=== Section Start ===

Lemma rename_entries_spec y D q1 l1 q2 l2 nd1 nd2 :
  dirs_inv sb (y_fs y) D -> rename_ready (y_fs y) D q1 l1 q2 l2 -> holds_name nd1 l1 -> holds_name nd2 l2 ->
  exists s', rename_entries sb cpu fake_ts q1 q2 nd1 nd2 0 y = Ok (0, upd_y_fs (fun _ => s') y) /\
    dirs_inv sb s' D /\ serial (jnl_mgr s') /\ moved (y_fs y) s' D q1 (BKDRHash l1) q2 (BKDRHash l2) /\ rest_same (y_fs y) s' /\
    forall P, keeps sb D P (y_fs y) s'.
Proof.
  intros Hinv [(d & Hat) Hno (Hn1 & Hn2) Hobj Hslot Hser] [E1 Hr1] [E2 Hr2]. set (s := y_fs y) in *.
  pose proof Hat as (Hq1 & i1 & Hi1 & Hdir1 & Hd & Hh). pose proof Hno as (Hq2 & i2 & Hi2 & _).
  destruct (dir_at sb s D q1 Hinv Hq1) as (x & Hx & Hok1). rewrite Hi1 in Hx. injection Hx as <-.
  destruct (do_objs _ _ _ Hok1 d Hd) as (_ & e & He & _). assert (d_hash e = BKDRHash l1) as Ehe by (unfold hash_of in Hh; by rewrite He in Hh).
  destruct (inode_lookup_at s D q1 l1 d Hinv Hat) as [Hl1 Hnz]. pose proof (inode_lookup_none s D q2 l2 Hinv Hno) as Hl2.
  destruct (serial_alloc s Hser) as (c & Hal & ->). set (s1 := upd_jnl_mgr _ s) in Hal.
  pose proof (so_mem _ _ (dv_shared _ _ _ Hinv)) as Hm. destruct (last_bytes l1 _ _ E1 Hn1 Hr1) as [Len1 Hb1].
  destruct (last_bytes l2 _ _ E2 Hn2 Hr2) as [Len2 Hb2]. pose proof (zlength_nonneg l1). pose proof (zlength_nonneg l2).
  destruct (journal_rename_low (i_ino i1) (i_ino i2) (nd_last nd1) (nd_last_len nd1) (nd_last nd2) (nd_last_len nd2) s1) as (pm & Hjr & Hpm & Hlow);
    [done|destruct Hn1 as [Hn1 _]; unfold MAX_NAME_LEN in Hn1; lia|destruct Hn2 as [Hn2 _]; unfold MAX_NAME_LEN in Hn2; lia|done|done|].
  set (s2 := upd_dev _ s1) in Hjr. pose proof journal_below_tables as Hjt.
  assert (dirs_inv sb s2 D) as Hinv2 by (apply (dirs_inv_low sb Hlo s); try done; intros z Hz; apply Hlow; lia).
  destruct (append_then_remove s2 D q1 i1 d e q2 l2) as (d2 & s3 & s4 & Ha & Herr & Hr & Hinv4 & Hmv & Hj4 & Hrs & Hkp); try done.
  destruct (serial_commit s4 Hj4) as (s5 & Hc & Hser5 & Es5).
  remember (jnl_mgr s5) as m5 eqn:Em5. clear Em5. set (s6 := upd_jnl_mgr (fun _ => m5) _) in Es5. subst s5.
  assert (dirs_inv sb s6 D) as Hinv5.
  { apply (dirs_inv_low sb Hlo s4); try done.
    - apply store_ok. apply (so_mem _ _ (dv_shared _ _ _ Hinv4)).
    - intros z Hz. apply (store_agree _ _ _ _ z 1); [|lia]. unfold PAGE_SIZE in Hjt. simpl. lia. }
  exists s6. split_and!; try done.
  - unfold rename_entries. rewrite E1, E2. erewrite M_bind_step by (apply on_fs_run; exact Hl1).
    rewrite (proj2 (Z.eqb_neq d 0)) by done. erewrite M_bind_step by (apply on_fs_run; exact Hl2). cbn [negb Z.eqb].
    erewrite M_bind_step by (apply on_fs_run, rd_dirent_eq; exact He). erewrite M_bind_step by (apply on_fs_run; exact Hal).
    erewrite M_bind_step by (apply on_fs_run, rd_inode_eq; exact Hi1). erewrite M_bind_step by (apply on_fs_run, rd_inode_eq; exact Hi2).
    erewrite M_bind_step by (apply on_fs_run; exact Hjr). erewrite M_bind_step by (apply on_fs_run; exact Ha). rewrite Herr.
    erewrite M_bind_step by (apply on_fs_run; exact Hr). erewrite M_bind_step by (apply on_fs_run; exact Hc). done.
  - intros q h Hq. rewrite (entry_ino_frame sb s4 s6 D q h Hinv4 Hinv5 Hq) by done.
    rewrite (Hmv q h Hq), Ehe. rewrite !(entry_ino_frame sb s s2 D _ _ Hinv Hinv2) by done. done.
  - intros P. apply (keeps_trans sb D P s s2 s6); [|apply (keeps_trans sb D P s2 s4 s6); [apply Hkp|]].
    + apply (fs_low sb Hlo); try done. intros z Hz. apply Hlow. lia.
    + apply (fs_low sb Hlo); try done; [apply store_ok; apply (so_mem _ _ (dv_shared _ _ _ Hinv4))|].
      intros z Hz. apply (store_agree _ _ _ _ z 1); [|lia]. unfold PAGE_SIZE in Hjt. simpl. lia.
Qed.
(** C17: The first process that starts formats the device and sets up the
    shared memory: [slotfs_init] returns 0 and leaves a file system that is
    ready, with one user, in which every invariant holds that the operations
    keep: directories, files, cache, journal, entry buffers.  The root directory
    is empty, no lock is held, all slots but the reserved ones are free, no file
    is open, and the working directory is the root. *)
Theorem slotfs_init_correct n :
  first_start E -> mem_ok (bytes (dev (y_fs (n_sys n)))) -> shm_ok (y_fs (n_sys n)) ->
  0 <= pages_junk < 2 ^ 64 -> 0 <= now < 2 ^ 64 ->
  exists n', slotfs_init E pages_junk cpu now stray junk fresh fresh_ref heap sched fake_ts n = Ok (0, n') /\
    n_status n' = STATUS_READY /\ n_user n' = 1 /\ n_super n' = Some (mkfs_sb pages_junk now DAX_SIZE) /\
    fresh_fs (mkfs_sb pages_junk now DAX_SIZE) (y_fs (n_sys n')) /\ bytes (dev (y_fs (n_sys n'))) SB_umount = 0 /\
    rt_ok (y_rt (n_sys n')) /\ cwd (y_rt (n_sys n')) = root (y_fs (n_sys n')) /\
    Forall (fun fh => fh_valid fh = false) (f_table (y_rt (n_sys n'))).
Proof. apply slotfs_init_run. Qed.

(** ** Detaching a process *)

Lemma exit_loop_idle sb k i y :
  rt_ok (y_rt y) -> 0 <= i -> i + Z.of_nat k = FD_MAX ->
  Forall (fun fh => fh_file fh = 0 \/ fh_valid fh = false) (f_table (y_rt y)) -> exit_loop sb k i y = Ok (tt, y).
Proof.
  intros Hr. revert i. induction k as [|k IH]; intros i Hi Hk Hf; [done|]. cbn [exit_loop].
  destruct (get_fh_eq i (y_rt y) Hr ltac:(lia)) as (fh & Hfh & Hg).
  erewrite M_bind_step by (apply on_rt_run; exact Hg). replace (upd_y_rt (fun _ => y_rt y) y) with y by (by destruct y).
  assert ((fh_file fh =? 0) || negb (fh_valid fh) = true) as ->.
  { rewrite Forall_lookup in Hf. destruct (Hf _ _ Hfh) as [E0|E0]; rewrite E0; [done|]. by rewrite orb_true_r. }
  erewrite M_bind_step by reflexivity. apply IH; [lia|lia|done].
Qed.

(** The last process that detaches with no file open marks the device as
    unmounted, unless the environment asks for a crash. *)
Lemma slotfs_exit_run n sb :
  rt_ok (y_rt (n_sys n)) -> 0 < n_user n < 2 ^ 31 -> n_super n = Some sb ->
  Forall (fun fh => fh_file fh = 0 \/ fh_valid fh = false) (f_table (y_rt (n_sys n))) ->
  slotfs_exit E n = Ok (tt,
    let n1 := upd_n_user (fun u => u - 1) n in
    if n_user n =? 1 then
      upd_n_status (fun _ => STATUS_EXIT)
        (if default 0 (e_crash E) =? 0 then upd_n_sys (upd_y_fs (upd_dev (pm_update (store SB_umount 1 1)))) n1 else n1)
    else n1).
Proof.
  intros Hr Hu Hsb Hf. unfold slotfs_exit. modify_step.
  replace (upd_n_user (fun u => i32 (u - 1)) n) with (upd_n_user (fun u => u - 1) n) by (unfold upd_n_user; by rewrite i32_small by lia).
  set (n1 := upd_n_user _ n). assert (with_super runtime_exit n1 = Ok (tt, n1)) as Hx.
  { rewrite (with_super_run runtime_exit n1 sb tt (n_sys n1)); [reflexivity|exact Hsb|]. unfold runtime_exit.
    apply exit_loop_idle; [exact Hr|lia|rewrite Z2Nat.id by (unfold FD_MAX; lia); reflexivity|exact Hf]. }
  mstep Hx. erewrite M_bind_step by reflexivity. cbv zeta. assert (n_user n1 = n_user n - 1) as E1 by done. rewrite E1.
  destruct (Z.eqb_spec (n_user n) 1) as [Hone|Hone].
  - rewrite Hone. cbn [Z.gtb Z.sub]. change (1 - 1 >? 0) with false. cbv iota. change (1 - 1 =? 0) with true.
    destruct (default 0 (e_crash E) =? 0); [|by erewrite M_bind_step by reflexivity].
    unfold pm_store, pm_write. by erewrite M_bind_step by apply on_nfs_modify.
  - rewrite (proj2 (Z.gtb_lt _ _)) by lia. done.
Qed.

Lemma need_recovery_clear n : need_recovery (clear_sbi n) = Ok (bytes (dev (y_fs (n_sys n))) SB_umount =? 0, clear_sbi n).
Proof.
  unfold need_recovery. erewrite M_bind_step by reflexivity. change (n_status (clear_sbi n)) with 0. cbn [negb Z.eqb STATUS_UNINIT].
  erewrite M_bind_step by apply on_nfs_load. rewrite load_byte. reflexivity.
Qed.

(** The flag [umount], for a process that starts and exits with no call between
    the two: when the shared memory is lost before [slotfs_exit], [need_recovery]
    asks for a recovery, and when it is lost after it, it does not. *)
Theorem umount_flag n :
  first_start E -> mem_ok (bytes (dev (y_fs (n_sys n)))) -> shm_ok (y_fs (n_sys n)) ->
  0 <= pages_junk < 2 ^ 64 -> 0 <= now < 2 ^ 64 -> default 0 (e_crash E) = 0 ->
  exists n1 n2, slotfs_init E pages_junk cpu now stray junk fresh fresh_ref heap sched fake_ts n = Ok (0, n1) /\
    slotfs_exit E n1 = Ok (tt, n2) /\ n_status n2 = STATUS_EXIT /\ fresh_fs (mkfs_sb pages_junk now DAX_SIZE) (y_fs (n_sys n2)) /\
    eval need_recovery (clear_sbi n1) = Ok true /\ eval need_recovery (clear_sbi n2) = Ok false.
Proof.
  intros Hst Hm Hs Hj Hn Hc. destruct (slotfs_init_run n Hst Hm Hs Hj Hn) as (n1 & H1 & Est & Eu & Esb & Hf & Eum & Hr & _ & Hfd).
  assert (Forall (fun fh => fh_file fh = 0 \/ fh_valid fh = false) (f_table (y_rt (n_sys n1)))) as Hfd'
    by (eapply Forall_impl; [exact Hfd|intros x Hx; right; exact Hx]).
  pose proof (slotfs_exit_run n1 _ Hr ltac:(lia) Esb Hfd') as H2. rewrite Eu, Hc in H2. cbn [Z.eqb] in H2.
  eexists n1, _. split; [exact H1|]. split; [exact H2|]. cbv zeta. split; [reflexivity|]. split; [|split].
  - apply (fresh_fs_sb _ _ (pm_update (store SB_umount 1 1) (dev (y_fs (n_sys n1)))));
      [by apply sb_ok|apply store_ok; apply (so_mem _ _ (dv_shared _ _ _ (fi_dirs _ _ _ _ (ff_inv _ _ Hf))))| |exact Hf].
    intros x Hx. apply (store_agree _ _ _ _ x 1); [|lia]. right. change BITMAP_START with 1060864 in Hx. unfold SB_umount. simpl. lia.
  - unfold eval. rewrite need_recovery_clear, Eum. reflexivity.
  - unfold eval. rewrite need_recovery_clear. reflexivity.
Qed.

(** ** A later start *)

(** A later start formats the device again, although [need_mkfs] is only meant
    to format a device for which there is no shared memory yet: the cached
    inodes, the bitmaps and the counter of the entries still are those of the
    old file system, of which the device holds nothing anymore. *)
Theorem slotfs_init_again n sb q :
  0 <= e_dax_open E -> e_dax_mmap E = DAX_START -> e_shm_exists E = true ->
  0 <= e_shm_open E -> 0 <= e_ftruncate E -> e_shm_mmap E = SHM_BASE -> e_calloc E = true ->
  n_status n = STATUS_READY \/ n_status n = STATUS_EXIT -> n_super n = Some sb ->
  inode_table (y_fs (n_sys n)) !! 0 = Some q -> ilocks (y_fs (n_sys n)) = ∅ ->
  exists n', slotfs_init E pages_junk cpu now stray junk fresh fresh_ref heap sched fake_ts n = Ok (0, n') /\
    n_status n' = n_status n /\
    y_fs (n_sys n') = upd_dev (fun p => pm_update (store SB_umount 1 0) (mkfs pages_junk now p)) (y_fs (n_sys n)).
Proof.
  intros D1 D2 X1 X2 X3 X4 Hc Hst Hsb Hq Hl. set (n1 := upd_n_sys (upd_y_fs (upd_dev (mkfs pages_junk now))) n).
  assert (dax_map E n = Ok (0, n)) as Hd by (unfold dax_map; rewrite (proj2 (Z.ltb_ge _ _) D1), D2; reflexivity).
  assert (shm_map E n = Ok (0, n)) as Hs.
  { unfold shm_map. rewrite X1, (proj2 (Z.ltb_ge _ _) X2), (proj2 (Z.ltb_ge _ _) X3), X4. reflexivity. }
  assert (need_recovery n1 = Ok (false, n1)) as Hnr.
  { unfold need_recovery. erewrite M_bind_step by reflexivity. change (n_status n1) with (n_status n). destruct Hst as [-> | ->]; reflexivity. }
  eexists. split.
  - unfold slotfs_init. mstep Hd. mstep (assert0_run n). mstep Hs. mstep (assert0_run n). change (negb (need_mkfs =? 0)) with true. cbv iota.
    erewrite M_bind_step by apply on_nfs_modify. mstep Hnr. cbv iota. erewrite M_bind_step by reflexivity. erewrite M_bind_step by reflexivity.
    change (n_status n1) with (n_status n). assert (n_status n =? STATUS_INITING = false) as -> by (destruct Hst as [-> | ->]; reflexivity).
    assert (n_status n =? STATUS_UNINIT = false) as -> by (destruct Hst as [-> | ->]; reflexivity). cbv iota.
    mstep (start_runtime E now stray junk n1 sb q Hc Hsb Hq Hl). modify_step. unfold pm_store, pm_write.
    erewrite M_bind_step by apply on_nfs_modify. reflexivity.
  - split; reflexivity.
Qed.
End start.

(** ** Witnesses *)

(** A device with arbitrary contents and new shared memory. *)
Definition blank_ebufs : list ebuf := replicate 128 (mk_ebuf (replicate 512 (mk_unit 0 0 0)) 0 0 0 false).
Definition blank : inst :=
  mk_inst (mk_sys (mk_fs (mk_pmem (fun _ => 255) []) [] [] [] [] ∅ ∅ ∅ [] [] [] ∅ ∅ blank_ebufs (mk_jnl_mgr [] 0) [] 0 0)
    (mk_heap 0 0 [] (fun _ => 0)) (mk_rt [] 0 0 0 0 0)) None 0 0 0 0 0.
Definition new_env : env := mk_env 3 DAX_START false 4 0 4 0 SHM_BASE 8 true 1000 1000 None.

Lemma new_env_first : first_start new_env.
Proof. by constructor. Qed.
Lemma blank_mem : mem_ok (bytes (dev (y_fs (n_sys blank)))).
Proof. intros x. simpl. lia. Qed.
Lemma blank_shm : shm_ok (y_fs (n_sys blank)).
Proof. split; [reflexivity|]. apply Forall_replicate. reflexivity. Qed.

Lemma slotfs_init_correct_witness :
  exists n', slotfs_init new_env 0 0 7 0 (fun _ => 0) (mk_rci 0 0 0 false 0 0 0 0 0 ∅ (mk_ptr 0 0 0) []) 0 [] [] 0 blank = Ok (0, n') /\
    n_status n' = STATUS_READY /\ fresh_fs (mkfs_sb 0 7 DAX_SIZE) (y_fs (n_sys n')).
Proof.
  destruct (slotfs_init_correct new_env 0 0 7 0 (fun _ => 0) (mk_rci 0 0 0 false 0 0 0 0 0 ∅ (mk_ptr 0 0 0) []) 0 [] [] 0 blank
    new_env_first blank_mem blank_shm ltac:(lia) ltac:(lia)) as (n' & H1 & H2 & _ & _ & H3 & _).
  exists n'. split; [exact H1|]. split; [exact H2|exact H3].
Defined.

=== Section End ===

→ **WHAT THIS TASK INVOLVES**
Only the lines from the opening of the material through the line with "exists s', rename_entries" should be echoed, exactly as written.

→ **YOUR SOLUTION**
Lemma rename_entries_spec y D q1 l1 q2 l2 nd1 nd2 :
  dirs_inv sb (y_fs y) D -> rename_ready (y_fs y) D q1 l1 q2 l2 -> holds_name nd1 l1 -> holds_name nd2 l2 ->
  exists s', rename_entries sb cpu fake_ts q1 q2 nd1 nd2 0 y = Ok (0, upd_y_fs (fun _ => s') y) /\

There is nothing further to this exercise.